▶ [Task item]: Go through the entries below. Copy out every line that contains "strings".

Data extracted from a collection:
***

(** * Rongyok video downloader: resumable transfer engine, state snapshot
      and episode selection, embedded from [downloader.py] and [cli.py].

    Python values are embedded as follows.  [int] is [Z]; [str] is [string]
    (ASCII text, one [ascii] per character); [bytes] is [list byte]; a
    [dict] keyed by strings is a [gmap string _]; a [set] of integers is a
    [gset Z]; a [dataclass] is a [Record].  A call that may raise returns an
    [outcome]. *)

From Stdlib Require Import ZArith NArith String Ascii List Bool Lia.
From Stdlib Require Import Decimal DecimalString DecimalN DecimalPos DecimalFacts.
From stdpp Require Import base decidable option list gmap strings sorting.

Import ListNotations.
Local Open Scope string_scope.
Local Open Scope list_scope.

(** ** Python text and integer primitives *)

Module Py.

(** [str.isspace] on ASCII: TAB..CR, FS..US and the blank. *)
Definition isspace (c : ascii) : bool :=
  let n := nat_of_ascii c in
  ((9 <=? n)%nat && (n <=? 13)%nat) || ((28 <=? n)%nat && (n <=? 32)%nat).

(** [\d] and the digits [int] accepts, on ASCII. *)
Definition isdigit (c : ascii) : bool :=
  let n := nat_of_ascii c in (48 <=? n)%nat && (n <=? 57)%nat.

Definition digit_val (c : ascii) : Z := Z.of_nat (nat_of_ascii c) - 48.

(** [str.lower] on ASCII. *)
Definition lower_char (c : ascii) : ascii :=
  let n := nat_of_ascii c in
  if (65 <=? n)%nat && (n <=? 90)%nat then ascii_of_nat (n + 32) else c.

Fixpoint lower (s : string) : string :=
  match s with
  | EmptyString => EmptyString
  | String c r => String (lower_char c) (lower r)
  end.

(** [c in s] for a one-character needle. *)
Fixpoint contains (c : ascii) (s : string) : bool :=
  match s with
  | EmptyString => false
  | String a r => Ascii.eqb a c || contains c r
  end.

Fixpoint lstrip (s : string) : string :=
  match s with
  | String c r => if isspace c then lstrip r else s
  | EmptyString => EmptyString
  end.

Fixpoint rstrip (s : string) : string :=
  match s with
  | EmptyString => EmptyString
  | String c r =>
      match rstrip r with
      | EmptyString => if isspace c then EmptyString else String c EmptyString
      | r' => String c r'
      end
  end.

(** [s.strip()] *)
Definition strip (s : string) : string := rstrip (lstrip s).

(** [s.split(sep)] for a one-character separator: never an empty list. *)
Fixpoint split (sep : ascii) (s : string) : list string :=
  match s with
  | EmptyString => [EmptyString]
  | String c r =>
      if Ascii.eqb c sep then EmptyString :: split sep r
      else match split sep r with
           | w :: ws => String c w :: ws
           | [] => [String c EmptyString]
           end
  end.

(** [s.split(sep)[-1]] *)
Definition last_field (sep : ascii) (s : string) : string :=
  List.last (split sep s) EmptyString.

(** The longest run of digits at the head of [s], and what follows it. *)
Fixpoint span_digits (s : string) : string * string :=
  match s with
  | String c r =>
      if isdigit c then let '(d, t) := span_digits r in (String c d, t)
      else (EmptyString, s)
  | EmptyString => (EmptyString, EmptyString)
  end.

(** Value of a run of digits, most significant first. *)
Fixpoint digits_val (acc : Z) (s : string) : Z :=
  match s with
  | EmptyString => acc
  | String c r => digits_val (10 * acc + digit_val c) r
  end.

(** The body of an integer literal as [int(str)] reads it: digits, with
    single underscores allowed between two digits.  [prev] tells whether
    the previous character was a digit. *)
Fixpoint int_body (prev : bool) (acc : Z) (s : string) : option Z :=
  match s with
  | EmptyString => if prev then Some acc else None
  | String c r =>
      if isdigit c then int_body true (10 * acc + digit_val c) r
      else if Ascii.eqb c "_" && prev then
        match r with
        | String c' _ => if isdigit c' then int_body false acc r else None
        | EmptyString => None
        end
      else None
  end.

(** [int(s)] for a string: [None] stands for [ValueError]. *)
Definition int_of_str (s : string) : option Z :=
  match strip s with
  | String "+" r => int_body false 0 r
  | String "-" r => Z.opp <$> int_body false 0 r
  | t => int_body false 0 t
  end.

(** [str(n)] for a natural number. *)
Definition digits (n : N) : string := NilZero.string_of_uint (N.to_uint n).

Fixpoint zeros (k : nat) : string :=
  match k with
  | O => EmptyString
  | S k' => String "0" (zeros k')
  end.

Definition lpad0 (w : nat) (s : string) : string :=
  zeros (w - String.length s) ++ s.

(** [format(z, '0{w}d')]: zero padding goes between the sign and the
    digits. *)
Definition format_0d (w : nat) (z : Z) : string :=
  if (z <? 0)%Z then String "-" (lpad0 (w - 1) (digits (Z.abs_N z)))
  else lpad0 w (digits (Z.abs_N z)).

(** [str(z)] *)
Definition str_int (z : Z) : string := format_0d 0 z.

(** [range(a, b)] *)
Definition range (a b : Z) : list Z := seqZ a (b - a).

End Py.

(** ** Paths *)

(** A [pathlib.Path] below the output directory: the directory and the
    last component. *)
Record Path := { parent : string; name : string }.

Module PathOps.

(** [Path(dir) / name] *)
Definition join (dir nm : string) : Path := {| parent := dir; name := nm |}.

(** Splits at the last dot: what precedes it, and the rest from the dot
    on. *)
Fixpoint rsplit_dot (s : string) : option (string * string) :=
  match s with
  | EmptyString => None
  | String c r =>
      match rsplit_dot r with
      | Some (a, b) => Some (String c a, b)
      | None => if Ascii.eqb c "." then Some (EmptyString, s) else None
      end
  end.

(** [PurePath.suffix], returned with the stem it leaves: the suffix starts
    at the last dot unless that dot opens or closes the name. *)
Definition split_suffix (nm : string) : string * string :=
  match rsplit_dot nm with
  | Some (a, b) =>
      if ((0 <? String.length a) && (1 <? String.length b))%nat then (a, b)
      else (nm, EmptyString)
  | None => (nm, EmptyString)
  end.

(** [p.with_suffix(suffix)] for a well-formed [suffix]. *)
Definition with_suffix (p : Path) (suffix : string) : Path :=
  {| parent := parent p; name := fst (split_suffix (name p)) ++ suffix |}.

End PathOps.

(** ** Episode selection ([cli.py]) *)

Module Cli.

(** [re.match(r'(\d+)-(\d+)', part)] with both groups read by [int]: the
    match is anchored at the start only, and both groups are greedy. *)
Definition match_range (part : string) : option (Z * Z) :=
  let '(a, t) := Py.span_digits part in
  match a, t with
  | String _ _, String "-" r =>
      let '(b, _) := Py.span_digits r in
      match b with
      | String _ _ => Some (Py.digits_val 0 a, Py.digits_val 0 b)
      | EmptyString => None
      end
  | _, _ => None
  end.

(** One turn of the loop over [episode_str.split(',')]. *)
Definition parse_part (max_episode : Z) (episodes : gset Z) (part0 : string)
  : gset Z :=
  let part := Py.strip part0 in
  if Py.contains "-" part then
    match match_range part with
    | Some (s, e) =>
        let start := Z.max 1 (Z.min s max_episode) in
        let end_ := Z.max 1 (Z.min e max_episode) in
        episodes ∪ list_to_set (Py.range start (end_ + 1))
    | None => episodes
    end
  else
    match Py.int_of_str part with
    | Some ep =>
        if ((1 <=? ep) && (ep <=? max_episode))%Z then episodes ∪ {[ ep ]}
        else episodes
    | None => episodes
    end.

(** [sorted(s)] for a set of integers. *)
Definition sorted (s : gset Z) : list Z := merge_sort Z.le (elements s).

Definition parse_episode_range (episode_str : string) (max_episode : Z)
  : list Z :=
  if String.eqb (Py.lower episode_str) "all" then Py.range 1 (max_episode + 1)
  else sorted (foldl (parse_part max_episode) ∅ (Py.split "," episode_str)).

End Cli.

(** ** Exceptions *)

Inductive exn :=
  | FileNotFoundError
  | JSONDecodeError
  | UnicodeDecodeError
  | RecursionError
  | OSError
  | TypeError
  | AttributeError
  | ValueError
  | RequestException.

***

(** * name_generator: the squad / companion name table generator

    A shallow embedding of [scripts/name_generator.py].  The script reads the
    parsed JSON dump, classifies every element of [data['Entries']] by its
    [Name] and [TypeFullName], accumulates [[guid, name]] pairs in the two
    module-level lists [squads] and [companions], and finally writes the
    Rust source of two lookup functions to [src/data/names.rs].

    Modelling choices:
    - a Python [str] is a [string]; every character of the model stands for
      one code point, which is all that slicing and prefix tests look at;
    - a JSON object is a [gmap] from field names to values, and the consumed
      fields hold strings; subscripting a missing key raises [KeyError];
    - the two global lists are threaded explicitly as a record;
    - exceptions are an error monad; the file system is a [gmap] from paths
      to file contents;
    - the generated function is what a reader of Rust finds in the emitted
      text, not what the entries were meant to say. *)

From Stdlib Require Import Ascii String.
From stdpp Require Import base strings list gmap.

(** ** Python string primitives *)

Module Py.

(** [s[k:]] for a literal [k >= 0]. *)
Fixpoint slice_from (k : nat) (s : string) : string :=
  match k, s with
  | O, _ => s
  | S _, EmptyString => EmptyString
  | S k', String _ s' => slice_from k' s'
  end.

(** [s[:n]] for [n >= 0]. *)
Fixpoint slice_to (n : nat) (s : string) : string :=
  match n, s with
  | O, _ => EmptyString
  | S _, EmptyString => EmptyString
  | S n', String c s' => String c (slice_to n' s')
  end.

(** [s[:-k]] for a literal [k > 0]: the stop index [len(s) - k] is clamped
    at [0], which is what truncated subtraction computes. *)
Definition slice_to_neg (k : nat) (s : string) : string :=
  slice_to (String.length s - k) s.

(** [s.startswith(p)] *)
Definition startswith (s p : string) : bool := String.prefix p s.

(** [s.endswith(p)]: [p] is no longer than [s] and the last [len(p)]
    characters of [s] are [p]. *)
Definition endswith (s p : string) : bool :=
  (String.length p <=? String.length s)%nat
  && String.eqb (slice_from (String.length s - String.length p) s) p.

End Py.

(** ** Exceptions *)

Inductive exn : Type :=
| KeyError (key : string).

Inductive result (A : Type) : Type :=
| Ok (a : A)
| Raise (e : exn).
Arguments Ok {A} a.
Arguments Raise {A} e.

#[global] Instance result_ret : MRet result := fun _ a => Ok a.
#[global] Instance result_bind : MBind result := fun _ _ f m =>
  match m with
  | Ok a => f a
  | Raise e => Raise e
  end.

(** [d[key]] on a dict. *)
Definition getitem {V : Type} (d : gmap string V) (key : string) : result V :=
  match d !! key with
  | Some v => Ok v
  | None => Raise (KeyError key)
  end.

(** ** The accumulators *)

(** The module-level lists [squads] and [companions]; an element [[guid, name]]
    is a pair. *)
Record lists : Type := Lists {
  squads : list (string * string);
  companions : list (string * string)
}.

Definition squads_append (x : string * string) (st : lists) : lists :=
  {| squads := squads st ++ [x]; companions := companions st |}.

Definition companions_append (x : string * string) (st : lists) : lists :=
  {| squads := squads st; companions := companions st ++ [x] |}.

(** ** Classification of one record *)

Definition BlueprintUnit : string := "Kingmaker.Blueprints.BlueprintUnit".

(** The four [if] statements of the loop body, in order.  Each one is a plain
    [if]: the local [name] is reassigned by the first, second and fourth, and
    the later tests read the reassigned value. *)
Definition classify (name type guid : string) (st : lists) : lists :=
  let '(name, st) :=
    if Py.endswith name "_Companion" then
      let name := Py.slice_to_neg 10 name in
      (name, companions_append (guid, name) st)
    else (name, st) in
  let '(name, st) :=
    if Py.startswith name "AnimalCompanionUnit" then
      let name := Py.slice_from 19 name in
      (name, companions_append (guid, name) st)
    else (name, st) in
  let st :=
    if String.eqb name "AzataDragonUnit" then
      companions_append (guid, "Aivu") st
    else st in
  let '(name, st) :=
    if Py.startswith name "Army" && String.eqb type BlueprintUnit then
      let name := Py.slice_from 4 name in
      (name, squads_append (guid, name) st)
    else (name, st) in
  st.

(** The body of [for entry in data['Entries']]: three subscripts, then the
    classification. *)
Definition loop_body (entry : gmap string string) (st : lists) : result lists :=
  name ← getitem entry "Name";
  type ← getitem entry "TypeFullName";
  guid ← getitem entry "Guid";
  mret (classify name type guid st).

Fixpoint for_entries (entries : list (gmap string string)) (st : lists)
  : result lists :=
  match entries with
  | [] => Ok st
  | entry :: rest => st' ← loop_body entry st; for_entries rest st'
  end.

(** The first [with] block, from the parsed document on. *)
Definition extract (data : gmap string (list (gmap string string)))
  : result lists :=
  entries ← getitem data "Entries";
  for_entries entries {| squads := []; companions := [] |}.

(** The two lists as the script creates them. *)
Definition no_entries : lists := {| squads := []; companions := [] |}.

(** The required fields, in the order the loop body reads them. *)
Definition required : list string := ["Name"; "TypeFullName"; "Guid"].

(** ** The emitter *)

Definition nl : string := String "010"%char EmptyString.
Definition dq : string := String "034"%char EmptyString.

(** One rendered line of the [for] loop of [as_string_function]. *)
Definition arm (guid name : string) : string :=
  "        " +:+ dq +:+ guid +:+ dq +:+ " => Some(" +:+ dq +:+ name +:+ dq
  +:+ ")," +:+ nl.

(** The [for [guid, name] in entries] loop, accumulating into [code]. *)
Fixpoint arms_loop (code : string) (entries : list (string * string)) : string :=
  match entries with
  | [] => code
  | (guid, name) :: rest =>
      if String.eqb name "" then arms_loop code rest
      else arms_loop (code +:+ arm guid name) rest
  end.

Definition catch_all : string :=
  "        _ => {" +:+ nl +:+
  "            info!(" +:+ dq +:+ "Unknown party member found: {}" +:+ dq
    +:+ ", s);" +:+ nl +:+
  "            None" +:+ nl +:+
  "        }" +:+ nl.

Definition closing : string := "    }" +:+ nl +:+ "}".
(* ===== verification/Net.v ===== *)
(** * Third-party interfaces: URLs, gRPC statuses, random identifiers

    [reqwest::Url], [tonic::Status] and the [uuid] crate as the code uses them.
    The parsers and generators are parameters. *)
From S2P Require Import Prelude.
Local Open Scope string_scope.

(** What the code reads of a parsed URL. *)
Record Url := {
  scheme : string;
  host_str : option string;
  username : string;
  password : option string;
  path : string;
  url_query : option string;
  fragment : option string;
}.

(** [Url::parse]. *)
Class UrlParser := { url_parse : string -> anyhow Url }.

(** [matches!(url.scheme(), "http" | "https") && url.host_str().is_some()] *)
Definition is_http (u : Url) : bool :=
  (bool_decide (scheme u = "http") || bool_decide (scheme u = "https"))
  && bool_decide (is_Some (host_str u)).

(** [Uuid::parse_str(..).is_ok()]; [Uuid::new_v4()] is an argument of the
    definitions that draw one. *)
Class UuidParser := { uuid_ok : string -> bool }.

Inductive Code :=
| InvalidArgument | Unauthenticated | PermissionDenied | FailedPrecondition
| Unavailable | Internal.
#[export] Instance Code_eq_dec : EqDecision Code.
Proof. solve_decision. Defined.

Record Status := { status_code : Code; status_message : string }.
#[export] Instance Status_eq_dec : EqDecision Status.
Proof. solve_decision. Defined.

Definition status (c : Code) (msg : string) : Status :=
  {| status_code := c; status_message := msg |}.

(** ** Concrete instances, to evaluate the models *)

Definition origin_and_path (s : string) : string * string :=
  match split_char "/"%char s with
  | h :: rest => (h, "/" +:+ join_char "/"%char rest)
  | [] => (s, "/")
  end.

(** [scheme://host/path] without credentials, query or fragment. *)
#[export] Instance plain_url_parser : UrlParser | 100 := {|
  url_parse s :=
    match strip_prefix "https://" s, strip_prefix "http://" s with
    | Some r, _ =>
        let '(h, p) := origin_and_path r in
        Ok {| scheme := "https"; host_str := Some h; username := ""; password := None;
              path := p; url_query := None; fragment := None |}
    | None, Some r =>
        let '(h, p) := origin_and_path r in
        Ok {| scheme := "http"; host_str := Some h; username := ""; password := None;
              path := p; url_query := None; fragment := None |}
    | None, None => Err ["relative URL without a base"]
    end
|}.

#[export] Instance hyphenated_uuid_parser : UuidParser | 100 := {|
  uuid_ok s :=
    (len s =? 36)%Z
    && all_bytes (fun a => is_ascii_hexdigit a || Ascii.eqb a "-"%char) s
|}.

***

▶ [Exercise answer]:
    [dict] keyed by strings is a [gmap string _]; a [set] of integers is a
From stdpp Require Import base decidable option list gmap strings sorting.
      fields hold strings; subscripting a missing key raises [KeyError];
From stdpp Require Import base strings list gmap.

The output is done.